Over that period, these epics may have preserved at least in hazy form an authentic memory of those days — not just a clash between two powerful Bronze Age empires, but the feeling of apocalypse that must have washed over the region, the trauma of a period of warfare and destruction that seemed to dwarf all others.

The site of Troy has now been extensively excavated, and we have learned that throughout the Bronze Age, Troy was indeed a grand city much as Homer describes. It was topped with an impressively fortified citadel, and contained artefacts that suggest trade links to the Hittites, Assyrians and Babylonians.

'The ruins of Troy are strangely silent' Photograph Unknown Photographer

This layer of the city’s archaeology is known at Troy VI, and it lasted from about 1750 BCE until about 1300 BCE. According to the Greek epics, its walls were built by the gods Poseidon and Apollo, and in reality they were certainly impressive: 9 metres high, with towers soaring up to 18 metres.

Around the citadel replete with royal palaces, a long curtain wall enclosed a larger urban area. But unfortunately for historians, the ruins of Troy are strangely silent — that is, there has been almost no writing uncovered in any excavations of the city, and it’s unclear even what language the people of Troy spoke.

The grand royal city of Troy VI was destroyed around the year 1300 BCE, possibly by an earthquake — there is widespread damage to the foundations of the buildings, and some sign of fire damage to the city’s stones — but others argue that it could have been sacked, and that this is the event that Homer’s Iliad remembers.

After this disaster, people rebuilt many of the monumental palaces, and reinhabited the city in a somewhat diminished form — but then around 1190 BCE, the city was burned again, right as that wave of destruction passed over the whole region. Here, significant traces of fire can be found on its stones, while human remains were found in houses and in the streets.

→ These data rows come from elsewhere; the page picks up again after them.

Lemma drain_inv fuel m slot ready :
  maker_inv m ->
  (forall t, ready = Ok (Some t) -> exists k, 0 <= k /\ decoded (T slot) (G slot) k t) ->
  (drain_loop fuel m slot ready).1 = None /\ maker_inv (drain_loop fuel m slot ready).2.
Proof.
  revert m ready. induction fuel as [|fuel IH]; intros m ready Hm Hready; [done|]. cbn [drain_loop].
  destruct ready as [[t|]|e]; [|done|].
  - destruct (Hready t eq_refl) as (k & Hk & Hd). destruct (compare_inv m slot t k Hm Hk Hd) as (H1 & H2 & H3).
    destruct (compare_sync_turn m slot t) as [o m1]. cbn [fst snd] in *. subst o.
    unfold pop_ready. destruct (sync_turns m1 !! slot) as [st|] eqn:Hst; [|apply IH; [by destruct H2|done]].
    destruct (mi_turns _ H2 slot st Hst) as [outs Hi]. pose proof (turn_pop_inv _ _ _ Hi) as Hp. cbn [fst snd].
    apply IH.
    + split; [apply H2|]. cbn. intros s st'. destruct (decide (s = slot)) as [-> |].
      * rewrite lookup_insert_eq. intros [= <-]. eauto.
      * rewrite lookup_insert_ne by done. apply H2.
    + intros u Hu. rewrite Hu in Hp. exists (Z.of_nat (length outs)). split; [lia|]. by eapply emitted_decoded.
  - split; [done|]. split; [|apply Hm]. by apply remove_member_inv, Hm.
Qed.

Lemma sync_observe_inv m slot seq f commands g :
  maker_inv m -> honest_op (MObserve slot seq f commands g) ->
  let x := observe_sync_with_generation m slot seq f commands g in x.1 = None /\ maker_inv x.2.
Proof.
  intros Hm [Hseq HT]. cbv zeta. unfold observe_sync_with_generation.
  destruct (_ || _); [done|]. destruct (unavailable _ _); [done|].
  destruct (parse_sync_spec m commands) as (Hp & Hts & Hsame). rewrite Hp, <- HT.
  set (m1 := (parse_sync m commands).2) in *.
  assert (Hm1 : maker_inv m1) by (split; [eapply tracker_inv_same; [exact Hsame|apply Hm]|rewrite Hts; apply Hm]).
  unfold push. cbn [fst snd]. set (st := default default_slot_turns (sync_turns m1 !! slot)).
  assert (Hst : exists outs, slot_inv (T slot) outs st).
  { unfold st. destruct (sync_turns m1 !! slot) as [st'|] eqn:E; [by apply (mi_turns _ Hm1)|].
    exists []. apply slot_inv_init. }
  destruct Hst as [outs Hi]. pose proof (turn_push_inv _ _ _ _ Hi Hseq) as Hpush.
  set (ts := <[slot := (push_slot st seq (T slot seq)).2]> (sync_turns m1)).
  assert (Hset : forall st' outs', slot_inv (T slot) outs' st' ->
    maker_inv (set_sync_turns m1 (<[slot := st']> (sync_turns m1)))).
  { intros st' outs' Hi'. split; [apply Hm1|]. cbn. intros s u. destruct (decide (s = slot)) as [-> |].
    - rewrite lookup_insert_eq. intros [= <-]. eauto.
    - rewrite lookup_insert_ne by done. apply Hm1. }
  destruct (push_slot st seq (T slot seq)).1 as [[t|]|e] eqn:Hx; cbn [fst snd].
  - apply drain_inv; [by eapply Hset|]. intros u [= <-]. exists (Z.of_nat (length outs)). split; [lia|].
    by eapply emitted_decoded.
  - unfold pop_ready, ts. rewrite lookup_insert_eq. cbn [fst snd]. rewrite insert_insert_eq.
    pose proof (turn_pop_inv _ _ _ Hpush) as Hpop. cbn [emitted] in Hpop. rewrite app_nil_r in Hpop.
    apply drain_inv; [by eapply Hset|].
    intros u Hu. rewrite Hu in Hpop. exists (Z.of_nat (length outs)). split; [lia|]. by eapply emitted_decoded.
  - apply drain_inv; [by eapply Hset|]. done.
Qed.

Lemma maker_step_inv m op : maker_inv m -> honest_op op ->
  (maker_step m op).1 = None /\ maker_inv (maker_step m op).2.
Proof.
  intros Hm Hop. destruct op as [slot seq f commands g|slots|slot|authority]; cbn [maker_step fst snd].
  - by apply sync_observe_inv.
  - split; [done|]. destruct Hm as [Hs Ht]. split; [|done]. cbn. revert Hs. generalize (sync m) as t.
    induction (elements slots) as [|s l IH]; intros t Hs; [done|]. cbn. by apply IH, remove_member_inv.
  - split; [done|]. destruct Hm. split; [by apply remove_member_inv|done].
  - split; [done|]. destruct Hm. split; [|done]. cbn. destruct (_ && _); [apply tracker_inv_init|done].
Qed.

Lemma maker_run_inv ops m : maker_inv m -> Forall honest_op ops -> (maker_run ops m).1 = [].
Proof.
  revert m. induction ops as [|op ops IH]; intros m Hm Hops; [done|]. cbn [maker_run].
  inversion_clear Hops as [|? ? Hop Hops']. destruct (maker_step_inv m op Hm Hop) as [H1 H2].
  rewrite H1. by apply IH.
Qed.

End honest_session.

(** C2 An honest session is never accused: when every player's stream is its
    simulation's own checksums, stamped with the generation they were recorded
    in, no order of arrival, repetition, loss, observer change, departure or
    promotion makes the relay announce a desync. *)
Theorem honest_session_never_desyncs (tagged : Z -> bool) (T : Z -> Z -> SyncTurn) (G : Z -> Z -> Z)
    (truth : Z -> SyncValue)
    (HS : forall s, honest_stream (tagged s) (T s) (G s))
    (HV : forall s k c, 0 <= k -> command (T s k) = Some c -> value c = truth (G s k))
    (obs : gset Z) (rollback self : bool) (bounds : Z) (ops : list maker_op)
    (Hops : Forall (honest_op T) ops) :
  (maker_run ops (new_maker obs rollback self bounds)).1 = [].
Proof.
  eapply maker_run_inv; eauto. split; cbn; [apply tracker_inv_init|]. intros slot st. by rewrite lookup_empty.
Qed.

Near its north-western ramparts, a human skeleton with skull injuries and a broken jawbone was unearthed, and bronze arrowheads litter the ground in the citadel. In fact, it seems Troy was burned twice towards the end of the thirteenth century BCE.

It’s not clear who the perpetrators of this massacre were — but we can imagine that the poetry of the Iliad captures something of the violence of warfare in that time.

Then rose too mingled shouts and groans of men
laying and slain; the earth ran red with blood.
As when, descending from the mountain’s brow,
Two wintry torrents, from their copious source
Pour downwards to the narrow pass, where meet
Their mingled waters in some deep ravine,
The weight of flood, on the far mountain’s side
The shepherd hears the roar; so loud arose
The shouts and yells of the commingling hosts.

𖡺

The Hittitologist Trevor Bryce speculates that it was this final abandonment of Troy’s population centre that inspired Greek poet-singers to assemble the material of the Iliad:

All this contributed to the making of the epic: a long tradition of conflicts between western Anatolian peoples and the Mycenaean Greeks … the final abandonment of the citadel of this state … They now saw before them Troy’s ultimate fate — its destruction and abandonment.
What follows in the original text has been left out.